The Good Liar(19)
TJ: How do you mean?
FM: If I found out something like that about my mother, I mean the one who raised me, after she’d died, I’d feel like I didn’t know her at all. Like I had to revisit every moment I had with her. Was she missing this other kid the whole time she was with me? Was I only a replacement for the one she gave up? Shit like that. Oh, sorry, I shouldn’t swear.
TJ: It’s fine. We can edit it out if we need to.
FM: Right. That’s what you do. Splice and dice people’s stories together. Making them into good people and bad people. Turning people into villains. Like on The Bachelor.
TJ: That’s not my intention.
FM: We’ll see, I guess. But I’m not the villain, you know.
TJ: Who said you were?
FM: Lots of people. But it’s not my fault. I didn’t mean for everyone to find out like that. I didn’t.
Chapter 9
Earthquake Weather
Cecily
I have this theory about cheating.
I don’t think it’s inbred, necessarily, that some people are programmed that way and some aren’t. I think, often, it’s born out of circumstance.
Take Tom. When I met Tom in college, he was an average guy. A “nice guy,” my friends called him, as opposed to the assholes I’d dated before, but not too nice. Not some geeky guy who was grateful I was going out with him, which would make him a boring guy and not enough protection against the bad guys I was trying to stay away from. Tom was his own man. He had plans. He’d had a serious girlfriend before me, and they’d drifted apart. They were still friendly without being friends, which seemed like the right balance. He even had a few women friends, which I liked, too. Women were people to him. He’d played the field a bit, but he was always someone who was happier with a home base. He wanted to get married, to be settled, to start his business and build something with me. He didn’t want a wife who stayed at home with the kids—he liked that I worked, that I had passions outside of us. He didn’t want to be the sun and the moon and the stars: just the stars would do.

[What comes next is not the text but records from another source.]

Lemma bounded_getAttempt M ig k :
  bounded M ig -> 0 <= getAttempt (attempts ig) k <= Z.max 1 M.
Proof.
  intros Hb. unfold getAttempt.
  destruct (attempts ig !! k) as [a|] eqn:Hk; simpl; [by eapply Hb|lia].
Qed.

Lemma getAttempt_lookup (att : gmap string Z) k a :
  att !! k = Some a -> getAttempt att k = a.
Proof. intros Hk. unfold getAttempt. by rewrite Hk. Qed.

(** What a dispatch visit that returns does to the record. *)
Lemma dispatchGroup_result c k now now2 l ig ig' t :
  dispatchGroup c k now now2 l ig = Ok (ig', t) ->
  (ig' = ig /\ t = None)
  \/ exists b,
       b `sublist_of` collectUnsent (attempts ig) l
       /\ ig' = {| items := items ig;
                   attempts := markSent (attempts ig) b;
                   lastSent := now2 |}
       /\ t = Some {| kind := DispatchTask; tgroup := k; batch := b |}.
Proof.
  unfold dispatchGroup, slice_to.
  set (unsent := collectUnsent (attempts ig) l).
  destruct ((0 <? len unsent) && shouldFlush c now ig unsent).
  - destruct ((Z.min (BatchSize c) (len unsent) <? 0)
              || (len unsent <? Z.min (BatchSize c) (len unsent)));
      cbn [mbind result_bind]; [done|].
    intros [= <- <-]. right. eexists. split; [apply sublist_take|done].
  - intros [= <- <-]. by left.
Qed.

(** What a retry visit does to the record. *)
Lemma retryGroup_result c group now l ig :
  l ≡ₚ map_to_list (items ig) ->
  retryGroup c group now l ig = (ig, None)
  \/ (retryableOf c l ig <> []
      /\ retryGroup c group now l ig
         = ({| items := items ig;
               attempts := (collectRetry (MaxRetry c) l (attempts ig) []).1;
               lastSent := now |},
            Some {| kind := RetryTask; tgroup := group;
                    batch := retryableOf c l ig |})).
Proof.
  intros Hl.
  destruct (decide (items ig = ∅)) as [Hempty|Hitems].
  { left. unfold retryGroup. by rewrite Hempty, map_size_empty. }
  destruct (decide (lastSent ig = 0)) as [Hnever|Hever].
  { left. unfold retryGroup. rewrite Hnever.
    by destruct (Z.of_nat (size (items ig)) =? 0). }
  destruct (Z.lt_ge_cases (Int64.sub now (lastSent ig)) (RetryAfter c))
    as [Hearly|Hdue].
  { left. unfold retryGroup.
    assert ((Int64.sub now (lastSent ig) <? RetryAfter c) = true) as -> by lia.
    by destruct (Z.of_nat (size (items ig)) =? 0), (lastSent ig =? 0). }
  rewrite (retryGroup_proceeds c group now l ig Hl Hitems Hever Hdue).
  destruct (decide (retryableOf c l ig = [])); [by left|by right].
Qed.

Lemma dispatch_visit_counters c k now now2 l ig ig' t :
  keyed ig -> bounded (MaxRetry c) ig ->
  l ≡ₚ map_to_list (items ig) ->
  dispatchGroup c k now now2 l ig = Ok (ig', t) ->
  items ig' = items ig
  /\ bounded (MaxRetry c) ig'
  /\ forall key, getAttempt (attempts ig) key <= getAttempt (attempts ig') key.
Proof.
  intros Hkeyed Hb Hl Hres.
  apply dispatchGroup_result in Hres as [[-> ->]|(b & Hsub & -> & ->)].
  { split; [done|]. split; [done|]. intros; lia. }
  cbn [items attempts].
  assert (NoDup (Key <$> b)) as Hnd.
  { eapply sublist_NoDup; [by apply unsent_keys_NoDup|].
    by apply fmap_sublist. }
  assert (forall key, key ∈ Key <$> b ->
            getAttempt (attempts ig) key = 0
            /\ getAttempt (markSent (attempts ig) b) key = 1) as Hin.
  { intros key Hkey. rewrite markSent_getAttempt_in by done.
    apply (list_elem_of_fmap_1 Key) in Hkey as (it & -> & Hit).
    assert (it ∈ collectUnsent (attempts ig) l) as Hit'
      by (eapply sublist_subseteq; eauto).
    destruct (unsent_elem ig l it Hkeyed Hl Hit') as [_ ->]. done. }
  split; [done|]. split.
  - intros key a Hkey. cbn [attempts] in Hkey.
    destruct (decide (key ∈ Key <$> b)) as [Hk|Hk].
    + destruct (Hin key Hk) as [_ Hone].
      rewrite (getAttempt_lookup _ _ _ Hkey) in Hone. lia.
    + rewrite markSent_lookup_notin in Hkey by done. by eapply Hb.
  - intros key. destruct (decide (key ∈ Key <$> b)) as [Hk|Hk].
    + destruct (Hin key Hk) as [-> ->]. lia.
    + unfold getAttempt. rewrite markSent_lookup_notin by done. lia.
Qed.

Lemma retry_visit_counters c group now l ig :
  Int64.in_range (MaxRetry c) -> bounded (MaxRetry c) ig ->
  l ≡ₚ map_to_list (items ig) ->
  items (retryGroup c group now l ig).1 = items ig
  /\ bounded (MaxRetry c) (retryGroup c group now l ig).1
  /\ forall key, getAttempt (attempts ig) key
                 <= getAttempt (attempts (retryGroup c group now l ig).1) key.
Proof.
  intros Hmax Hb Hl.
  destruct (retryGroup_result c group now l ig Hl) as [->|[_ ->]].
  { cbn [fst]. split; [done|]. split; [done|]. intros; lia. }
  cbn [fst items attempts].
  assert (forall key,
            (key ∈ l.*1 /\ getAttempt (attempts ig) key < MaxRetry c
             /\ (collectRetry (MaxRetry c) l (attempts ig) []).1 !! key
                = Some (getAttempt (attempts ig) key + 1))
            \/ (collectRetry (MaxRetry c) l (attempts ig) []).1 !! key
               = attempts ig !! key) as Hcases.
  { intros key.
    destruct (decide (key ∈ l.*1)) as [Hin|Hnotin];
      [|right; apply collectRetry_fst_other; by left].
    destruct (Z.lt_ge_cases (getAttempt (attempts ig) key) (MaxRetry c))
      as [Hlt|Hge]; [left|right; apply collectRetry_fst_other; right; lia].
    split; [done|]. split; [done|].
    rewrite collectRetry_fst_in; try done; [|by eapply range_NoDup].
    f_equal. eapply Int64Facts.add_one_exact; [|exact Hmax|exact Hlt].
    pose proof (bounded_getAttempt _ _ key Hb).
    unfold Int64.in_range, Int64.min_int, Int64.max_int in *. lia. }
  split; [done|]. split.
  - intros key a Hkey. cbn [attempts] in Hkey.
    destruct (Hcases key) as [(_ & Hlt & Hnew)|Hsame].
    + rewrite Hkey in Hnew. injection Hnew as ->.
      pose proof (bounded_getAttempt _ _ key Hb). lia.
    + rewrite Hsame in Hkey. by eapply Hb.
  - intros key. destruct (Hcases key) as [(_ & _ & Hnew)|Hsame].
    + rewrite (getAttempt_lookup _ _ _ Hnew). lia.
    + unfold getAttempt. rewrite Hsame. lia.
Qed.
(** * Shallow embedding of [autogen.cache.cache_factory] and of
      [autogen.agentchat.contrib.web_surfer]

    Python values are embedded as follows.
    - [str] is [string]; every [ascii] stands for one character.
    - [int] is [Z]; f-string formatting of an [int] is stdpp's [pretty].
    - [dict] with string keys is [gmap string _]; [k in d] is
      [is_Some (d !! k)].
    - Code that can raise, log or mutate the agent runs in the monad [M]:
      a state-passing function whose answer is [Ok] or [Raise]. The state
      reached when an exception is raised is kept, as Python keeps the
      mutations done before a [raise]. *)

From Stdlib Require Import ZArith Lia String Ascii List.
From stdpp Require Import base option list strings gmap pretty.

Set Warnings "-register-all".
Open Scope Z_scope.

(** ** Python values *)

Inductive pyval :=
  | PNone
  | PBool (b : bool)
  | PInt (z : Z)
  | PStr (s : string)
  | PList (l : list pyval)
  | PDict (d : gmap string pyval).

(** Exceptions the modelled code can raise. *)
Inductive exn :=
  | ImportError (module_name : string)
  | TypeError (msg : string)
  | KeyError (key : string)
  | IndexError (msg : string).

Inductive result (A : Type) :=
  | Ok (a : A)
  | Raise (e : exn).
Arguments Ok {A} a.
Arguments Raise {A} e.

(** ** The state-and-exception monad *)

Definition M (S A : Type) : Type := S -> result A * S.
(** * Energy cost analyser

    A shallow embedding of the tariff resolver ([src/pricing.py]), the
    billing aggregator ([src/main.py]) and the converter, the merge step
    and the update of the meter-data importer
    ([src/aemo_data_downloader.py]), followed by the properties proved
    about them.

    Conventions of the embedding.
    - A Python call that may raise returns a [result]; the exception classes
      that occur are the constructors of [exn].
    - A Python [dict] whose iteration order matters (every JSON object of the
      pricing configuration, the [usage_breakdown] accumulator) is an
      association list in insertion order.
    - Energy and money are Python floats in the source.  The aggregator
      is embedded twice: with exact rationals ([Qc]), for the statements
      about amounts that are added exactly, and once more in [Float64]
      with binary64 numbers and the rounded operations the interpreter
      performs.
    - A calendar day ([datetime.date]) is represented by its proleptic
      Gregorian ordinal, as [date.toordinal()] computes it.
    - A date cell of a data frame is the text of the CSV or a parsed
      timestamp, and the canonical file holds text.  What [pd.concat],
      [pd.to_datetime] and [to_csv] do with such cells follows pandas 2,
      the version [main.py] is written for.
    - The canonical file is passed through the merge explicitly, together
      with a [fault] that says how the write goes wrong, if it does.  A
      file is a header line and rows of cells; the types [read_csv]
      infers for the text columns are not modelled, and
      [read_as_written] describes the files for which they make no
      difference. *)

From Stdlib Require Import ZArith List String Ascii Bool Lia.
From Stdlib Require Import QArith Qcanon Permutation Sorted.
From Stdlib Require Floats.
Import ListNotations.

Local Open Scope Z_scope.
Local Open Scope list_scope.
(** [search], [search_formatted] and [get_collection_stats] never
    change the store, whether they succeed or fail. *)
Theorem queries_leave_store distance self q n (c : Client) :
  (search distance self q n c).2 = c
  ∧ (search_formatted distance self q n c).2 = c
  ∧ (get_collection_stats self c).2 = c.
Proof.
  assert ((search_formatted distance self q n c).2 = c) as Hfmt.
  { destruct (decide (n < 1)%Z) as [Hn|Hn].
    { by rewrite search_formatted_fails by (by left). }
    destruct (c !! collection self) as [ds|] eqn:Hc.
    - by rewrite (search_formatted_run _ _ _ _ _ ds) by (done || lia).
    - by rewrite search_formatted_fails by (by right). }
  split_and!; [| done |].
  - destruct (decide (n < 1)%Z) as [Hn|Hn].
    { by rewrite search_fails by (by left). }
    destruct (c !! collection self) as [ds|] eqn:Hc.
    + by rewrite (search_run _ _ _ _ _ ds) by (done || lia).
    + by rewrite search_fails by (by right).
  - unfold get_collection_stats, bind, collection_count.
    by destruct (c !! collection self).
Qed.


(** Entry [i] of the lists [ids], [documents] and [metadatas] of a
    search result describes one document the collection holds: its id,
    its text and its metadata. *)
Theorem search_result_entries distance self q n (c c' : Client) r
    ids docs metas i id :
  search distance self q n c = (Ok r, c') →
  r !! "ids" = Some (VStrs ids) →
  r !! "documents" = Some (VStrs docs) →
  r !! "metadatas" = Some (VMetas metas) →
  ids !! i = Some id →
  ∃ ds d,
    c !! collection self = Some ds
    ∧ d ∈ ds
    ∧ doc_id d = id
    ∧ docs !! i = Some (doc_text d)
    ∧ metas !! i = Some (doc_meta d).
Proof.
  intros Hsearch Hids Hdocs Hmetas Hi.
  destruct (search_inv _ _ _ _ _ _ _ Hsearch) as (Hn & ds & Hc & -> & ->).
  unfold result_dict in *. simplify_map_eq.
  rewrite list_lookup_fmap in Hi.
  destruct (rank distance q (Z.to_nat n) ds !! i) as [[d x]|] eqn:Hrow;
    [| done].
  injection Hi as <-. exists ds, d. split_and!; try done.
  - apply (rank_hits distance q (Z.to_nat n)).
    apply list_elem_of_fmap. exists (d, x). split; [done |].
    by eapply list_elem_of_lookup_2.
  - by rewrite list_lookup_fmap, Hrow.
  - by rewrite list_lookup_fmap, Hrow.
Qed.

(** ** Finding what was added *)

Lemma rank_all distance q n ds :
  length ds ≤ n → fst <$> rank distance q n ds ≡ₚ ds.
Proof.
  intros Hn. unfold rank. rewrite take_ge.
  - rewrite merge_sort_Permutation, <-list_fmap_compose.
    by rewrite list_fmap_id.
  - by rewrite merge_sort_Permutation, length_fmap.
Qed.

(** A document that was added is found again: after a successful
    [add_documents] under fresh ids, a search for at least as many
    results as the collection holds returns the texts of the collection,
    the added ones among them. *)
Theorem add_then_search distance policy self docs ids meta q n
    (c c' : Client) ds :
  c !! collection self = Some ds →
  NoDup (ids_used docs ids) →
  Forall (λ i, i ∉ doc_id <$> ds) (ids_used docs ids) →
  add_documents policy self docs ids meta c = (Ok (), c') →
  (1 ≤ n)%Z →
  length ds + length docs ≤ Z.to_nat n →
  ∃ r found,
    search distance self q n c' = (Ok r, c')
    ∧ r !! "documents" = Some (VStrs found)
    ∧ found ≡ₚ (doc_text <$> ds) ++ docs
    ∧ ∀ text, text ∈ docs → text ∈ found.
Proof.
  intros Hc Hnd Hfresh Hadd Hn Hlen.
  destruct (add_documents_inv _ _ _ _ _ _ _ Hadd)
    as (Hdocs & Hids & Hmetas & ds0 & Hc0 & Hc').
  rewrite Hc in Hc0. injection Hc0 as <-.
  set (new := new_documents docs (ids_used docs ids)
                (metadata_used docs meta)) in *.
  assert (c' !! collection self = Some (ds ++ new)) as Hlook.
  { rewrite Hc', lookup_insert_eq. f_equal. destruct policy; [done |].
    apply foldl_upsert_fresh; unfold new; by rewrite new_documents_ids. }
  set (row := rank distance q (Z.to_nat n) (ds ++ new)).
  assert ((doc_text ∘ fst) <$> row ≡ₚ (doc_text <$> ds) ++ docs) as Hperm.
  { rewrite list_fmap_compose. unfold row. rewrite rank_all.
    - rewrite fmap_app. unfold new. by rewrite new_documents_texts.
    - rewrite length_app. unfold new. rewrite new_documents_length; done. }
  exists (result_dict row), ((doc_text ∘ fst) <$> row).
  split; [by apply search_run |].
  split; [apply result_dict_documents |].
  split; [done |].
  intros text Htext. rewrite Hperm. apply elem_of_app. by right.
Qed.

(** ** The further properties on the sample store *)

Lemma sample_store_documents :
  sample_store !! "documents" = Some sample_documents.
Proof. vm_compute. reflexivity. Qed.

Lemma add_documents_keeps_ids_unique_witness :
  sample_store !! collection sample_tool = Some sample_documents
  ∧ NoDup (doc_id <$> sample_documents)
  ∧ add_documents Overwrite sample_tool (Api.documents test_request)
      (Api.ids test_request) (Api.metadata test_request) sample_store
    = (Ok (), tested_store)
  ∧ ∃ ds',
      tested_store !! collection sample_tool = Some ds'
      ∧ NoDup (doc_id <$> ds')
      ∧ (∀ i, i ∈ doc_id <$> sample_documents → i ∈ doc_id <$> ds')
      ∧ length sample_documents ≤ length ds'
        ≤ length sample_documents + length (Api.documents test_request)
      ∧ (∀ other, other ≠ collection sample_tool →
                  tested_store !! other = sample_store !! other).
Proof.
  assert (sample_store !! collection sample_tool = Some sample_documents)
    as H1 by (vm_compute; reflexivity).
  assert (NoDup (doc_id <$> sample_documents)) as H2
    by (apply (bool_decide_unpack _); vm_compute; exact I).
  assert (add_documents Overwrite sample_tool (Api.documents test_request)
            (Api.ids test_request) (Api.metadata test_request) sample_store
          = (Ok (), tested_store)) as H3 by (vm_compute; reflexivity).
  split_and!; [done.. |].
  exact (add_documents_keeps_ids_unique Overwrite sample_tool _ _ _
           sample_store tested_store sample_documents H1 H2 H3).
Defined.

That’s what he used to say to me: just the stars would do. It was kind of our thing, our motto, our secret exchange that would make us smile and my heart flutter. Back then, it felt like a nice sentiment. It’s what I wanted, also. I’d had that stomach-churning, crying-in-the-shower-when-a-guy-canceled-plans-for-the-third-day-in-a-row love. That sucked. I wanted a partner, a man, someone who understood I might need to disappear inside my work for a while and we’d see each other on the other side. We’d be each other’s touchstones, our lodestars.
And we were. Through the end of college, Tom starting his business, me my career, and buying our first house, we kept true to what we’d promised—we were together but apart when we needed to be. Secure. When we felt ready for kids, we started trying, and it happened right away. Tom was ecstatic, calling his friends and family and telling everyone he met even as I shushed him because it was too soon.
Having kids changes a lot of couples, and we weren’t an exception, but we weren’t changed in any fundamental way. We were still Lily and Tom, a team. He changed diapers. He did pediatrician runs when the kids needed shots or had a fever. He knew the bedtime routine as well as I did. We both cooked and cleaned. I don’t think it’s possible to be exactly fifty-fifty at anything, but we did our best. We came close.
I’ll admit—we were complacent. We looked down, sometimes, at our friends who didn’t have the same kind of balance. We were self-satisfied with our life, which had turned out mostly as we’d planned when snuggled up in my single college bed. We had this thing figured out, we thought, dialed in. We were doing it. It wasn’t perfect, it got messy sometimes, but we had each other. We’d make it through.
Here’s what I didn’t factor in: because we were just the stars, one of us might start to miss the moon or long for the sun. We’d packed those things away as unattainable, unnecessary in the grand scheme of things, but they weren’t. I’d forgotten to account for the fact that even the brightest of stars may dim as the years tick by because of compromise, because of time, because of life.
And if you’re used to the stars, however clear they may be in a country sky, how can you even see them if the moon is full? What chance do they have in the face of the sun? If you looked at the sun for the first time, really looked, after all that stargazing, you’d be blinded. And then sunlight begins to feel essential in a way it never did before; starlight pales by comparison.
That’s what I think happened with Tom. Now, with all this distance between the receipt of those horrible texts and the last memorial I’ll attend for him, I feel like I might get why he did it. Maybe a little, maybe enough. Or then again, maybe not.
Because you can turn away from the sun. You can shield your eyes.
You can be more fucking careful with your texts.
I’ve tried to forgive him, and to hate him, too, but the Tom I met on campus at a stupid mixer my dorm was throwing who pushed his glasses up his nose and then up on top of his head, that Tom who never let me treat him like I was his mother and who was perfectly capable of doing his own laundry, who stayed up all night with the kids when they had croup, who held first Cassie then Henry in his arms as if they were the best present I could ever give him . . . I still love that guy. Most of the time, I still think I made the right choice. Many days I’d probably make that choice again. But in this new life, post-texts and death and anger and grief, if ever faced with the possibility again?